Young Australian’s are getting the short end of the stick when it comes to income growth compared to that of older Aussies, according to a new report. The government-run Productivity Commission found that between 2008 and 2018, the average real income of young people aged between 15-34 has been on a steady decline while older Australian’s incomes continue to increase.
Commissioner Catherine de Fontenay said that a higher retirement age paired with a lower starting wage led to a “lost decade” of wage growth for younger workers. This also means that younger workers entered the Covid-19 crisis at a disadvantage, with lower wages and often limited savings.
“Young people face discouraging prospects in a tough job market; and there is a danger they will simply give up on their aspirations as they take positions further down the jobs ladder,” she said.
The data showed that income increases hadn’t slowed for those aged over 35 in the past decade as many were already in the workforce before the economy began reeling from the Global Financial Crisis (GFC) in 2008. After this, the labour market became more competitive as firms started offering lower wages and increasing part-time roles, and younger workers were the ones to bear the brunt of it all as the income divide worsened.
The report suggested that wage growth for majority of all workers under the age of 35 had flatlined between 2008 and 2018 regardless of education level, industry or occupation.
“It turns out that the ‘low wage growth’ story is essentially a story about people under 35,” she said. “If we look at average wage growth for those over 35, it hasn’t slowed.”

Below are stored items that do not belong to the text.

Lemma parse_fold_other (hs : list string) (h : string) :
  ~ In h hs ->
  forall acc i, field (fst (fold_left step hs (acc, i))) h = field acc h.
Proof.
  induction hs as [|a hs IH]; intros Hn acc i; cbn [fold_left]; [reflexivity|].
  cbn [In] in Hn. unfold step at 2. rewrite IH by tauto.
  rewrite field_set. destruct (String.eqb_spec a h); [tauto | reflexivity].
Qed.

Lemma parse_fold_cells (hs : list string) :
  NoDup hs ->
  forall acc i,
    map (field (fst (fold_left step hs (acc, i)))) hs
    = map (fun j => VString (nth j values "")) (seq i (length hs)).
Proof.
  induction 1 as [|a hs Hnotin Hnd IH]; intros acc i; cbn [fold_left map length seq];
    [reflexivity|].
  unfold step at 2 4. f_equal.
  - rewrite parse_fold_other by exact Hnotin.
    now rewrite field_set, String.eqb_refl, cell_text.
  - apply IH.
Qed.

End WorkerParser.

Lemma nth_seq_all {A} (d : A) (l : list A) :
  forall pre,
    map (fun j => nth j (pre ++ l) d) (seq (length pre) (length l)) = l.
Proof.
  induction l as [|x l IH]; intros pre; cbn [length seq map]; [reflexivity|].
  f_equal.
  - now rewrite nth_middle.
  - specialize (IH (pre ++ [x])%list). rewrite <- app_assoc in IH. cbn [app] in IH.
    rewrite length_app in IH. cbn [length] in IH. now rewrite Nat.add_1_r in IH.
Qed.

Lemma stripQuotes_plain (s : string) :
  Str.includes Str.dquote s = false -> Str.stripQuotes s = s.
Proof.
  assert (Htrail : forall t, Str.includes Str.dquote t = false ->
                             Str.stripTrailingQuote t = t).
  { induction t as [|c t IH]; cbn [Str.includes Str.stripTrailingQuote]; [reflexivity|].
    destruct (Ascii.eqb c Str.dquote) eqn:E; [discriminate|]. intros Ht.
    destruct t as [|c' t']; [reflexivity|]. now rewrite (IH Ht). }
  destruct s as [|c s]; [reflexivity|]. intros Hs.
  unfold Str.stripQuotes. pose proof Hs as Hs'. cbn [Str.includes] in Hs'.
  destruct (Ascii.eqb c Str.dquote); [discriminate|]. now apply Htrail.
Qed.

Lemma special_parts (s : string) :
  special s = false ->
  Str.includes Str.comma s = false /\ Str.includes Str.dquote s = false
  /\ Str.includes Str.LF s = false /\ Str.includes Str.CR s = false.
Proof.
  unfold special. intros H.
  apply orb_false_elim in H as [H H4]. apply orb_false_elim in H as [H H3].
  apply orb_false_elim in H as [H1 H2]. now repeat split.
Qed.

Section PlainLines.
Context {R : Runtime}.
Variable wd : WorkerData.
Hypothesis Hnd : NoDup (wd_headers wd).
Hypothesis Hcsv : wd_outputFormat wd = "csv".
Hypothesis Htr : wd_transformations wd = None.

(** A plain line is parsed into its cells and written back as it is. *)
Lemma plain_line_cells (cell : string) (cells : list string) :
  length (cell :: cells) = length (wd_headers wd) ->
  Forall (fun c => special c = false) (cell :: cells) ->
  workerCells wd (Worker.parseLine wd (Str.join "," (cell :: cells)))
  = Str.join "," (cell :: cells).
Proof.
  intros Hlen Hplain. set (line := Str.join "," (cell :: cells)).
  assert (Hvalues : map Str.stripQuotes (Str.split Str.comma line) = cell :: cells).
  { unfold line. change "," with (Str.chr Str.comma).
    rewrite split_join.
    - rewrite <- (map_id (cell :: cells)) at 2. apply map_ext_in.
      intros c Hc. apply stripQuotes_plain.
      rewrite Forall_forall in Hplain. now apply special_parts, Hplain.
    - eapply Forall_impl; [|exact Hplain]. cbn beta. intros c Hc.
      now apply special_parts in Hc. }
  assert (Hfields : map (field (Worker.parseLine wd line)) (wd_headers wd)
                    = map VString (cell :: cells)).
  { unfold Worker.parseLine. cbv zeta. rewrite Hvalues.
    pose proof (parse_fold_cells (cell :: cells) (wd_headers wd) Hnd [] 0) as Hfold.
    cbv zeta in Hfold. etransitivity; [exact Hfold|].
    rewrite <- Hlen.
    pose proof (nth_seq_all "" (cell :: cells) []) as Hall.
    cbn [app length] in Hall.
    transitivity (map VString (map (fun j => nth j (cell :: cells) "")
                                 (seq 0 (S (length cells)))));
      [now rewrite map_map | now rewrite Hall]. }
  unfold workerCells. subst line. f_equal.
  rewrite <- (map_map (field (Worker.parseLine wd (Str.join "," (cell :: cells))))
                (fun v => Worker.escapeCSVValue (or_else v (VString "")))).
  rewrite Hfields, map_map.
  rewrite <- (map_id (cell :: cells)) at 2. apply map_ext_in.
  intros c Hc. rewrite Forall_forall in Hplain. specialize (Hplain c Hc).
  unfold Worker.escapeCSVValue, CSVFormatter.escapeCSVValue.
  assert (Hor : or_else (VString c) (VString "") = VString c) by now destruct c.
  rewrite Hor. cbn [toString]. unfold special in Hplain. now rewrite Hplain.
Qed.

(** What becomes of a line that is not blank and is plain once trimmed. *)
Lemma plain_line_outcome (rawLine : string) :
  blankLine rawLine = false -> plainLine wd (Str.trim rawLine) ->
  exists row,
    lineOutcome wd rawLine = Some (Ret (Some row))
    /\ workerCells wd row = Str.trim rawLine.
Proof.
  unfold blankLine, lineOutcome. cbv zeta. intros Hb (cells & Hline & Hlen & Hplain).
  rewrite Hb. exists (Worker.parseLine wd (Str.trim rawLine)). split.
  - unfold Worker.applyTransformations, spread. now rewrite Htr.
  - destruct cells as [|cell cells].
    + rewrite Hline in Hb. discriminate.
    + rewrite Hline. now apply plain_line_cells.
Qed.

Lemma plain_lines_rows (lines : list string) :
  Forall (fun raw => blankLine raw = true \/ plainLine wd (Str.trim raw)) lines ->
  map (workerCells wd) (workerRows wd lines)
  = map Str.trim (filter (fun raw => negb (blankLine raw)) lines)
  /\ forall i, workerErrors wd i lines = [].
Proof.
  induction 1 as [|raw lines Hraw Hall (IHrows & IHerrors)]; [split; reflexivity|].
  cbn [workerRows workerErrors filter].
  destruct (blankLine raw) eqn:Hb.
  - assert (Hout : lineOutcome wd raw = None).
    { unfold lineOutcome, blankLine in *. cbv zeta. now rewrite Hb. }
    rewrite Hout. cbn [negb]. split; [exact IHrows | intros i; apply IHerrors].
  - destruct Hraw as [Hblank|Hplain]; [discriminate|].
    destruct (plain_line_outcome raw Hb Hplain) as (row & Hout & Hcells).
    rewrite Hout. cbn [negb map]. split.
    + now rewrite Hcells, IHrows.
    + intros i. apply IHerrors.
Qed.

After the GFC, long-term unemployment and underemployment rose and government support decreased for students and young parents as eligibility for Youth Allowance and Family Tax Benefits tightened.
And to add salt to the wound, government benefits for young people are indexed to the Consumer Price Index which hasn’t shown any real growth in this period and notably dropped by a record 1.9 per cent in the June 2020 quarter. In contrast, the Age Pension for older Australians is indexed to wage rates which have grown 2.1 per cent in the March 2020 quarter, according to Australian Bureau of Statistics.
The report also found that more young people have been increasingly turning to the bank of mum or dad for help since 2008 with cash transfers going up and many young people choosing to save on living expenses by staying at home for longer.
“While these intra family transfers have helped cushion the fall in young people’s income, they have not been possible for all families, especially low income families,” de Fontenay said.
Going forward as the country tries to recover from the coronavirus pandemic, things are only expected to get worse for the under-35s. While those in the labour market following the GFC were able to fight off unemployment by finding part-time work in industries such as retail, hospitality and tourism, the same is not expected for the post-pandemic market as many of these industries have been the hardest hit and show no signs of immediate recovery.
“Evidence from the first three months of the crisis suggests that the workers in these sectors were primarily young, and on low wages,” the report read. “The Covid-19 recovery period may not see strong growth in those sectors, and therefore unemployment among the young could remain high for some time.”